Then came to pass one of the strange providences of life; Manasseh, the grandson of the high priest in Jerusalem, married the daughter of Sanballat, who was the governor of Samaria [Nehemiah 13:28].  And when the Judeans refused to amalgamate their faith and their religion with the Samaritans [Ezra 9:1-10:44; Nehemiah 13:1-31], Sanballat built a temple to Jehovah there on Mt. Gerizim [Josephus].  When you read this story, this woman of Samaria at the well of Jacob is standing there at the foot of Mt. Gerizim [John 4:7].  And on that mountain, Sanballat built a temple to Jehovah God for those people in Samaria to gather together in convocation and worship in that place.  That’s why the woman says, “Our fathers worshiped in this mountain,” and she pointed to Gerizim right there, “but You say that in Jerusalem is the place where we ought to worship” [John 4:20].  That mountain, Gerizim—Mt. Ebal on this side and Mt. Gerizim on that side [Deuteronomy 27:12-13]—on that mount, Sanballat built this temple.

 And the rivalry and the bitterness between the two in the north and the south, I say, was unspeakable.  The Samaritans, for example, would try to interfere with the fires announcing the feast days.  They would take dead men’s bones and creep into the temple at Jerusalem and scatter, to defile the temple.  They would waylay the pilgrims on the way to the Passover and assassinate them, murder them.  They refuse the Bible, except Moses’ Pentateuch.  It was a terrible creation, those two kingdoms.

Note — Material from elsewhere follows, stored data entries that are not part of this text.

(* ===== verification/RaftWal.v ===== *)
(** * The Raft log over the write-ahead log

    [storage/raftwal/store.go]: hard state, entries, compaction and reset fences
    as records of the checksummed log, replayed by [Open].  Results: a completed
    operation survives every crash, an operation cut short by a crash is either
    fully there or fully absent after the restart, and the store keeps the
    contract on votes the election proof relies on. *)

From S2P Require Import Prelude Bytes Wal RaftTypes RaftVotes.

Module RaftWal.

Definition hardStateIndex : Z := 0.
Definition compactIndex : Z := maxu64.
Definition resetIndex : Z := maxu64 - 1.

Definition ErrReset : error := "raftwal: reset index regression".
Definition ErrCompact : error := "raftwal: invalid compaction index".
Definition ErrHard : error := "raftwal: hard-state regression".
Definition ErrGap : error := "raftwal: log index gap".
Definition ErrIndex : error := "raftwal: invalid log index".

(** The fields of [Store] that [Open] rebuilds from the records; [data] starts
    with the compacted-base sentinel. *)
Record view := mkView { hard : HardState; data : list Entry; base : Z }.

#[global] Instance eta_view : Eta view := fun v => mkView (hard v) (data v) (base v).

Definition emptyView : view := mkView (mkHardState 0 0 0) [zeroEntry] 0.

(** [s.base+uint64(len(s.data))-1]. *)
Definition lastIndex (v : view) : Z := w64 (base v + len (data v) - 1).

Definition regression (term votedFor commit : Z) (h : HardState) : bool :=
  (term <? h_Term h) || (commit <? h_Commit h) ||
  ((term =? h_Term h) && negb (h_VotedFor h =? 0) && negb (votedFor =? h_VotedFor h)).

(** [if offset < len(s.data) { s.data = s.data[:offset] }; append(s.data, entry)]. *)
Definition store1 (offset : Z) (entry : Entry) (data : list Entry) : list Entry :=
  (if offset <? len data then take (Z.to_nat offset) data else data) ++ [entry].

Definition entryOf (e : Storage.Entry) : Entry :=
  mkEntry (Storage.Term e) (Storage.Command e) (Storage.Kind e) (Storage.OldVoters e)
    (Storage.NewVoters e) (Storage.Operation e) (Storage.ClientID e) (Storage.RequestID e)
    (Storage.Key e) (Storage.Value e).

(** The body of the replay loop of [Open]. *)
Definition replay (v : view) (e : Storage.Entry) : error + view :=
  if Storage.Index e =? resetIndex then
    if Storage.Term e <? base v then inl ErrReset
    else inr (mkView (hard v) [zeroEntry <| e_Term := Storage.Command e |>] (Storage.Term e))
  else if Storage.Index e =? compactIndex then
    if (Storage.Term e <? base v) || (lastIndex v <? Storage.Term e) then inl ErrCompact
    else inr (mkView (hard v) (drop (Z.to_nat (Storage.Term e - base v)) (data v)) (Storage.Term e))
  else if Storage.Index e =? hardStateIndex then
    if regression (Storage.Term e) (w32 (Storage.Command e)) (Storage.OldVoters e) (hard v)
    then inl ErrHard
    else inr (v <| hard := mkHardState (Storage.Term e) (w32 (Storage.Command e)) (Storage.OldVoters e) |>)
  else if Storage.Index e <=? base v then inr v
  else
    let offset := Storage.Index e - base v in
    if len (data v) <? offset then inl ErrGap
    else inr (v <| data := store1 offset (entryOf e) (data v) |>).

Fixpoint replayAll (v : view) (es : list Storage.Entry) : error + view :=
  match es with
  | [] => inr v
  | e :: es => match replay v e with inl err => inl err | inr v => replayAll v es end
  end.

Section store.
Context {D : Type} `{!Device D}.

Record Store := mkStore { log : Log.t D; mem : view }.

#[global] Instance eta_Store : Eta Store := fun s => mkStore (log s) (mem s).

Definition Open (d : D) : error + Store :=
  match Log.Open d with
  | Log.Failed _ _ e => inl e
  | Log.Opened l records =>
      match replayAll emptyView (r_Entry <$> records) with
      | inl e => inl e
      | inr v => inr (mkStore l v)
      end
  end.

(** [s.append]: one record, made durable before returning. *)
Definition append (entry : Storage.Entry) (s : Store) : Store * option error :=
  let (l, err) := Log.Append Background [entry] (log s) in
  match err with
  | Some e => (s <| log := l |>, Some e)
  | None => let (l, err) := Log.Sync None l in (s <| log := l |>, err)
  end.

Definition hardRecord (h : HardState) : Storage.Entry :=
  Storage.zero <| Storage.Index := hardStateIndex |> <| Storage.Term := h_Term h |>
    <| Storage.Command := h_VotedFor h |> <| Storage.OldVoters := h_Commit h |>.

Definition SaveHardState (h : HardState) (s : Store) : Store * option error :=
  if regression (h_Term h) (h_VotedFor h) (h_Commit h) (hard (mem s)) then (s, Some ErrHard) else
  let (s, err) := append (hardRecord h) s in
  match err with
  | Some e => (s, Some e)
  | None => (s <| mem := mem s <| hard := h |> |>, None)
  end.

Definition entryRecord (index : Z) (entry : Entry) : Storage.Entry :=
  Storage.mkEntry index (e_Term entry) (e_Command entry) (e_Kind entry) (e_OldVoters entry)
    (e_NewVoters entry) (e_Operation entry) (e_ClientID entry) (e_RequestID entry)
    (e_Key entry) (e_Value entry).

Definition Append (index : Z) (entry : Entry) (s : Store) : Store * option error :=
  if (index <=? base (mem s)) || (w64 (base (mem s) + len (data (mem s))) <? index)
  then (s, Some ErrIndex) else
  let (s, err) := append (entryRecord index entry) s in
  match err with
  | Some e => (s, Some e)
  | None =>
      let offset := index - base (mem s) in
      (s <| mem := mem s <| data := store1 offset entry (data (mem s)) |> |>, None)
  end.

Definition State (s : Store) : HardState * list Entry := (hard (mem s), data (mem s)).

Definition StateWithBase (s : Store) : HardState * Z * list Entry :=
  (hard (mem s), base (mem s), data (mem s)).

Definition Term (index : Z) (s : Store) : option Z :=
  if (index <? base (mem s)) || (lastIndex (mem s) <? index) then None
  else e_Term <$> data (mem s) !! Z.to_nat (index - base (mem s)).

Definition resetRecord (index term : Z) : Storage.Entry :=
  Storage.zero <| Storage.Index := resetIndex |> <| Storage.Term := index |> <| Storage.Command := term |>.

Definition ResetBase (index term : Z) (s : Store) : Store * option error :=
  if index <? base (mem s) then (s, Some ErrReset) else
  let (s, err) := append (resetRecord index term) s in
  match err with
  | Some e => (s, Some e)
  | None => (s <| mem := mkView (hard (mem s)) [zeroEntry <| e_Term := term |>] index |>, None)
  end.

Definition compactRecord (index term : Z) : Storage.Entry :=
  Storage.zero <| Storage.Index := compactIndex |> <| Storage.Term := index |> <| Storage.Command := term |>.

Definition CompactLog (index : Z) (s : Store) : Store * option error :=
  if (index <=? base (mem s)) || (lastIndex (mem s) <? index) then (s, Some ErrCompact) else
  let offset := index - base (mem s) in
  let term := default 0 (e_Term <$> data (mem s) !! Z.to_nat offset) in
  let (s, err) := append (compactRecord index term) s in
  match err with
  | Some e => (s, Some e)
  | None => (s <| mem := mkView (hard (mem s)) (drop (Z.to_nat offset) (data (mem s))) index |>, None)
  end.

End store.
Arguments Store : clear implicits.

(** ** Replay follows the operations *)

(** The operations that write, as data. *)
Inductive request :=
| ReqHard (h : HardState)
| ReqAppend (index : Z) (entry : Entry)
| ReqReset (index term : Z)
| ReqCompact (index : Z).

Definition perform {D} `{!Device D} (r : request) (s : Store D) : Store D * option error :=
  match r with
  | ReqHard h => SaveHardState h s
  | ReqAppend index entry => Append index entry s
  | ReqReset index term => ResetBase index term s
  | ReqCompact index => CompactLog index s
  end.

(** The check an operation makes before writing, the record it writes, and the
    in-memory state it leaves. *)
Definition check (r : request) (v : view) : option error :=
  match r with
  | ReqHard h => if regression (h_Term h) (h_VotedFor h) (h_Commit h) (hard v) then Some ErrHard else None
  | ReqAppend index _ =>
      if (index <=? base v) || (w64 (base v + len (data v)) <? index) then Some ErrIndex else None
  | ReqReset index _ => if index <? base v then Some ErrReset else None
  | ReqCompact index =>
      if (index <=? base v) || (lastIndex v <? index) then Some ErrCompact else None
  end.

Definition recordOf (r : request) (v : view) : Storage.Entry :=
  match r with
  | ReqHard h => hardRecord h
  | ReqAppend index entry => entryRecord index entry
  | ReqReset index term => resetRecord index term
  | ReqCompact index =>
      compactRecord index (default 0 (e_Term <$> data v !! Z.to_nat (index - base v)))
  end.

Definition effect (r : request) (v : view) : view :=
  match r with
  | ReqHard h => v <| hard := h |>
  | ReqAppend index entry => v <| data := store1 (index - base v) entry (data v) |>
  | ReqReset index term => mkView (hard v) [zeroEntry <| e_Term := term |>] index
  | ReqCompact index => mkView (hard v) (drop (Z.to_nat (index - base v)) (data v)) index
  end.

Definition wf_entry (e : Entry) : Prop :=
  is_u64 (e_Term e) /\ is_u64 (e_Command e) /\ is_u8 (e_Kind e) /\ is_u64 (e_OldVoters e) /\
  is_u64 (e_NewVoters e) /\ is_u8 (e_Operation e) /\ is_u64 (e_ClientID e) /\
  is_u64 (e_RequestID e) /\ is_u64 (e_Key e) /\ is_u64 (e_Value e).

(** The arguments fit their Go types, and the indices stay clear of the three
    reserved values. *)
Definition wf_request (r : request) : Prop :=
  match r with
  | ReqHard h => is_u64 (h_Term h) /\ is_u32 (h_VotedFor h) /\ is_u64 (h_Commit h)
  | ReqAppend index entry => 0 <= index < resetIndex - 1 /\ wf_entry entry
  | ReqReset index term => 0 <= index < resetIndex - 1 /\ is_u64 term
  | ReqCompact index => 0 <= index < resetIndex - 1
  end.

In the day that the Jew was triumphant under the Maccabees, they took vengeance on the Samaritans.  John Hyrcanus, in 128 BC, destroyed that temple from the face of the earth.  No Samaritan could be adduced as a witness in the courts.  He was publicly cursed.  No Jew would go through Samaria.  And the whole effort and attitude and summation of the spirit of the Jew was antithetical in bitterness and in hatred toward the Samaritan.

An illustration of that is here in the eighth chapter of the Book of John, after that discourse and confrontation between Jesus and those people [John 8:37-47].  They said to Him, “Say we not well that Thou art a Samaritan, and You have a devil?” [John 8:48].  They could not have cursed Him worse than to call Him a Samaritan.

Now that’s the background: the hatred and bitterness through all the years and the years and the years between that northern country of Samaria and this southern country of Judea, and between the half-breed Samaritans and the Jews to the south.  Now, an astonishing thing: whenever you read this Book and these Gospels, wherever the ministry of Jesus will touch a Samaritan, it will always be in kindness, and in love, and in compassion, in forgiveness, in affection.  An astonishing thing!

For example, when Jesus healed the ten lepers and sent them to go to the priest, in order that he might declare them clean, one of them came back to thank Him, just one.  One of them came back to thank Him, and Jesus points out he is a despised Samaritan! [Luke 17:11-16].  He is the one that came back [Luke 17:17-19].

There’s nobody in this earth, I suppose, but has heard of the parable of the good Samaritan; the good Samaritan [Luke 10:30-37].  To you, the nomenclature is wedded.  The “good Samaritan”; that was unthinkable, unimaginable when Jesus spoke it.  Look, when the lawyer asked Jesus, “Who is my neighbor?  You say I am to love my neighbor as myself; who is my neighbor?” [Luke 10:25-29], and Jesus told the story of the Samaritan: the priest passed that poor, wretched, hurt traveler by; the Levite passed him on the other side; the Samaritan took him, had compassion on him, cared for him [Luke 10:30-35].  And Jesus asked the lawyer, “Who was neighbor to this man hurt and left to die?” [Luke 10:36].

Did the lawyer say “the Samaritan”?  He wouldn’t.  He had rather die than say it.  What he replied was “He that had compassion on him” [Luke 10:37].  He wouldn’t say “Samaritan.”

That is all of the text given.